### Task instructions
Every line containing the string "exact" is to be copied from the records.

### Data records
<<<<

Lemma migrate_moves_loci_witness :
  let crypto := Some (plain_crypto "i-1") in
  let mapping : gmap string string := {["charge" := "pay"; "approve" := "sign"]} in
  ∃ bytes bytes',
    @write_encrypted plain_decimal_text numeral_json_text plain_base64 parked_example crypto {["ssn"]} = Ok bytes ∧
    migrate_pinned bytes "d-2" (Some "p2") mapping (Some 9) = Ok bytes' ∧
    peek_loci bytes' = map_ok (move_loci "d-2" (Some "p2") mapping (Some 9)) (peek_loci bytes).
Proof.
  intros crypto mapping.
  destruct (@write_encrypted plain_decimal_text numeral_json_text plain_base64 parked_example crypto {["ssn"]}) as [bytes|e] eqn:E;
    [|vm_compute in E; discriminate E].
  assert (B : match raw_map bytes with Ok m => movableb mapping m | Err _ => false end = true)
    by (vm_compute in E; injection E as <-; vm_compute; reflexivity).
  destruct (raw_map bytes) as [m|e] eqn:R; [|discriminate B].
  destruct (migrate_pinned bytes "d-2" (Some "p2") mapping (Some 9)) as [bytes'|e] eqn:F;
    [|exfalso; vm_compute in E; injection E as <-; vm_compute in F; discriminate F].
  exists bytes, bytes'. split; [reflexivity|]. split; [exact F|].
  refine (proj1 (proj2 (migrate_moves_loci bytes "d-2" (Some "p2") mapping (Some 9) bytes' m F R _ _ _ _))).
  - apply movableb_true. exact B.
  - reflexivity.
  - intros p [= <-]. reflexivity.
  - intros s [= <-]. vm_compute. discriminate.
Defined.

>>>>
<<<<

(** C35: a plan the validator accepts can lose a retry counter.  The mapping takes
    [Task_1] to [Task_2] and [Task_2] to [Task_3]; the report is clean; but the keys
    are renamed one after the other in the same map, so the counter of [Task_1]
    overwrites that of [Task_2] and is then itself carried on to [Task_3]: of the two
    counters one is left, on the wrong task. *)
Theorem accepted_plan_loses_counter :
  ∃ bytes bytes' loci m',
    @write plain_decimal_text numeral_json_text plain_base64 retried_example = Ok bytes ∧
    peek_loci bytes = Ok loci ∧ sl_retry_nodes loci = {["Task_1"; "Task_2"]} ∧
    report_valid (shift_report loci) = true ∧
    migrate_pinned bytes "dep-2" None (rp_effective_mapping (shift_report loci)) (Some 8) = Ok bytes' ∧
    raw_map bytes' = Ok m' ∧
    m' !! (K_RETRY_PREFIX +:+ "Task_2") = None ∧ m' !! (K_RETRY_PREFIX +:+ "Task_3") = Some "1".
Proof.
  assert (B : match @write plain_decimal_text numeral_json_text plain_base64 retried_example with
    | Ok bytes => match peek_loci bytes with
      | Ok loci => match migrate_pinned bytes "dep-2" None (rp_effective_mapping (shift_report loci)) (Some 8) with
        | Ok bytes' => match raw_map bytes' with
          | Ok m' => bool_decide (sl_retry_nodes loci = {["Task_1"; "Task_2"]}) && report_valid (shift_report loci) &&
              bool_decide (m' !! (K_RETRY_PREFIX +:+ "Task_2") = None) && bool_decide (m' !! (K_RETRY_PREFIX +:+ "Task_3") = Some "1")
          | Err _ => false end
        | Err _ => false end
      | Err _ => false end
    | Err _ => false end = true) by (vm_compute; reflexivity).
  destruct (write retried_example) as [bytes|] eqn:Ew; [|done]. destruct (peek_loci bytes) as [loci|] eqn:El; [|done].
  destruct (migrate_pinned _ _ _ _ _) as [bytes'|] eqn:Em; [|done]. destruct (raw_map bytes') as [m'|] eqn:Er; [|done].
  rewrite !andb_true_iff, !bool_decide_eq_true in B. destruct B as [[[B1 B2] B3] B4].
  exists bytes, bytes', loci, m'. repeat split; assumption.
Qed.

>>>>

### Exercise output
  exists bytes, bytes'. split; [reflexivity|]. split; [exact F|].
  - apply movableb_true. exact B.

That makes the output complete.